「はやぶさ2」 | thinkstep株式会社


「はやぶさ2」

 JAXAは「はやぶさ2」が小惑星「りゅうぐう」の探査を終えて、地球に向けて出発したことを11月末に発表した。12月3日にはメインエンジンであるイオンエンジンが正常に点火し、一路地球に向かっているという。

 

 2010年6月小惑星「イトカワ」から満身創痍の状態で戻ってきた「はやぶさ」の地球帰還は今でも覚えている。2014年12月3日H-IIAロケット26号機により「はやぶさ2」は打ち上げられたのだ。初代はやぶさの技術をさらにブラシアップして宇宙に飛び立った。

 

 「はやぶさ2」も無事に地球に戻ることを祈っている。

 

 2018年6月には「りゅうぐう」の上空に到達し、9月には小惑星上に着陸に備えての観測機器を投下。そして2019年2月に1回目の着陸し、表面の岩石採取に成功した。4月にはクレーターを作る実験を成功させ、7月には人工クレーターに着陸してクレーターの内部の物質のサンプル採取にも成功している。

 

 鉄腕アトムは人間と協調しながら行動する日本人の理想とするロボットだ。「はやぶさ2」はJAXAから次々出されるミッションを間違いなくこなしてくれた。
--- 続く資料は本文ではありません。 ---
(** The loop of [findParent] over cases none of which holds the
    identifier, after one entry has been written to. *)
Lemma findParent_cases_absent :
  forall (id : string) (w : node) (cs : list node) (i j : nat),
    Forall (fun c => present c id = false) cs ->
    j < length cs ->
    (fix each (i0 : nat) (cs0 : list node) {struct cs0} : option path :=
       match cs0 with
       | [] => None
       | c :: r =>
           orElse (under (Kcases i0) (findParent c id)) (each (S i0) r)
       end) i (setNth j cs w)
    = under (Kcases (i + j)) (findParent w id).
Proof.
  intros id w. induction cs as [|c r IH]; intros i j HF Hj;
    [simpl in Hj; lia |].
  inversion HF as [|? ? Pc Pr]; subst.
  destruct j as [|j]; cbn [setNth].
  - rewrite Nat.add_0_r.
    rewrite (findParent_cases_none id r (S i) Pr).
    destruct (findParent w id); reflexivity.
  - rewrite (absent_place _ _ Pc). cbn [under option_map orElse].
    simpl in Hj.
    rewrite (IH (S i) j Pr ltac:(lia)), Nat.add_succ_r. reflexivity.
Qed.

(** In a tree no node of which carries the identifier, after a write at
    a place of the tree, the identifier is found where it is found in
    what was written, below that place. *)
Lemma findParent_absent_written :
  forall (id : string) (v : node) (p : path) (T : node),
    present T id = false -> valid T p = true ->
    findParent (setAt T p v) id = option_map (app p) (findParent v id).
Proof.
  intros id v. induction p as [|k r IH]; intros T Habs Hv.
  - cbn [setAt]. rewrite option_map_app_nil. reflexivity.
  - cbn [valid] in Hv. apply andb_true_iff in Hv. destruct Hv as [Hk Hr].
    destruct (absent_parts T id Habs) as [Hid HF].
    cbn [setAt].
    destruct k; destruct T; try discriminate Hk.
    all: cbn [subnodes] in HF.
    all: try (apply Forall_cons_iff in HF; destruct HF as [Hf HF]).
    all: repeat match goal with
           | H : Forall _ (_ :: _) |- _ =>
               let H1 := fresh "Hs" in
               apply Forall_cons_iff in H; destruct H as [H1 H]
           end.
    all: cbn [getKey follow] in Hr |- *.
    all: cbn [setKey setFollow findParent].
    all: unfold has_id in Hid |- *; cbn [node_id] in Hid |- *; rewrite Hid.
    all: try (rewrite (IH _ Hf Hr)).
    all: repeat match goal with
           | H : present ?x ?j = false |- context [findParent ?x ?j] =>
               rewrite (absent_place x j H)
           end.
    all: rewrite ?under_map.
    all: try (destruct (findParent v id); reflexivity).
    all: try (match goal with
              | H : present ?x _ = false |- context [setAt ?x _ _] =>
                  rewrite (IH x H Hr)
              end;
              rewrite ?under_map;
              repeat match goal with
                | H : present ?x ?j = false |- context [findParent ?x ?j] =>
                    rewrite (absent_place x j H)
                end;
              destruct (findParent v id); reflexivity).
    + (* what follows a switch *)
      apply Forall_app in HF. destruct HF as [Hcs Hdn].
      apply Forall_cons_iff in Hdn. destruct Hdn as [Hd _].
      rewrite (findParent_cases_none id cases 0 Hcs).
      rewrite (absent_place _ _ Hd).
      destruct (findParent v id); reflexivity.
    + (* an entry of [cases] *)
      cbn [key_ok] in Hk. apply Nat.ltb_lt in Hk.
      apply Forall_app in HF. destruct HF as [Hcs Hdn].
      cbn [under option_map orElse].
      rewrite (findParent_cases_absent id
                 (setAt (nth index cases Null) r v) cases 0 index Hcs Hk).
      cbn [Nat.add].
      rewrite Forall_forall in Hcs.
      rewrite (IH _ (Hcs _ (nth_In cases Null Hk)) Hr).
      rewrite under_map.
      apply Forall_cons_iff in Hdn. destruct Hdn as [Hd _].
      rewrite (absent_place _ _ Hd).
      destruct (findParent v id); reflexivity.
    + (* the default case *)
      apply Forall_app in HF. destruct HF as [Hcs Hdn].
      apply Forall_cons_iff in Hdn. destruct Hdn as [Hd _].
      cbn [under option_map orElse].
      rewrite (findParent_cases_none id cases 0 Hcs). cbn [orElse].
      rewrite (IH _ Hd Hr), under_map.
      destruct (findParent v id); reflexivity.
Qed.

End AbsentFacts.

Section InsertFacts.
Import Editor.

Lemma absent_at :
  forall (T : node) (id : string) (p : path),
    present T id = false -> valid T p = true ->
    present (getAt T p) id = false.
Proof.
  intros T id p Habs Hv. unfold present in *.
  apply occurrences_zero. apply occurrences_zero in Habs.
  pose proof (occ_getAt_le (carries id) p T Hv). lia.
Qed.

Lemma removeNode_at :
  forall (T : node) (id : string) (s : nat) (p : path),
    p <> [] -> findParent T id = Some p ->
    removeNode T id s = Ok (Fresh (detached T p), s).
Proof.
  intros T id s p Hne Hp.
  destruct (findParent_sound T id p Hp) as [Hv Hid].
  assert (Hn : is_null T = false).
  { destruct T; [discriminate Hp | reflexivity ..]. }
  assert (Hsrc : is_null (getAt T p) = false).
  { destruct (getAt T p); [discriminate Hid | reflexivity ..]. }
  unfold removeNode, cloneTree. rewrite Hp. unfold bind.
  rewrite (readSlot_inner T p s Hne), Hsrc.
  rewrite (writeSlot_inner T p _ s Hne).
  unfold ret. rewrite (cloned_fresh _ _ Hn). reflexivity.
Qed.

Lemma has_id_setFollow :
  forall (n f : node) (id : string),
    has_id (setFollow n f) id = has_id n id.
Proof. intros n f id. destruct n; reflexivity. Qed.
「りゅうぐう」の地表に映る「はやぶさ2」の影は何とも骨ばって華奢な姿だっただけれど頼もしく、形は違うが鉄腕アトムにダブって見えた。……鉄腕アトム物語が十八番とする「人間とロボットがお互いに信頼し合い、得意分野で共通の目的に向かう」というストーリーにこの「はやぶさ2」活躍物語が当てはまるからだ。

 

 ロボットに違和感を持たない日本人は世界でも珍しい国民かもしれない。これからAI (人工知能)とかIoTとかが我々の生活に入ってくることが予想される。どのような社会になるのか心配している人も多い。鉄腕アトムのように“人間社会-技術領域の協調・補完関係から新しい価値を生み出すシステム”がこの日本で完成しないだろうか。ぜひ日本のユニークな文化として定着してほしい。

 

 鉄腕アトムが存在することを楽しんだ2019年だった。(A)

コメント 1件

  1. skylineR31gts Says:

    これから益々「ロボット」の重要性・有用性が高くなっていくのだと思います。人間が行くのは危険な場所での作業から人間の友達として会話するロボットまで様々な用途で活躍していますね。

    ただSF小説や映画では、ロボットが人間を超えて人間を支配することが描かれることもありますね。こんなことが現実に起こり得るのでしょうか。

    いずれにしましても人間とロボットの有効な関係が、お互いがお互いを必要とする関係が続くと良いですね。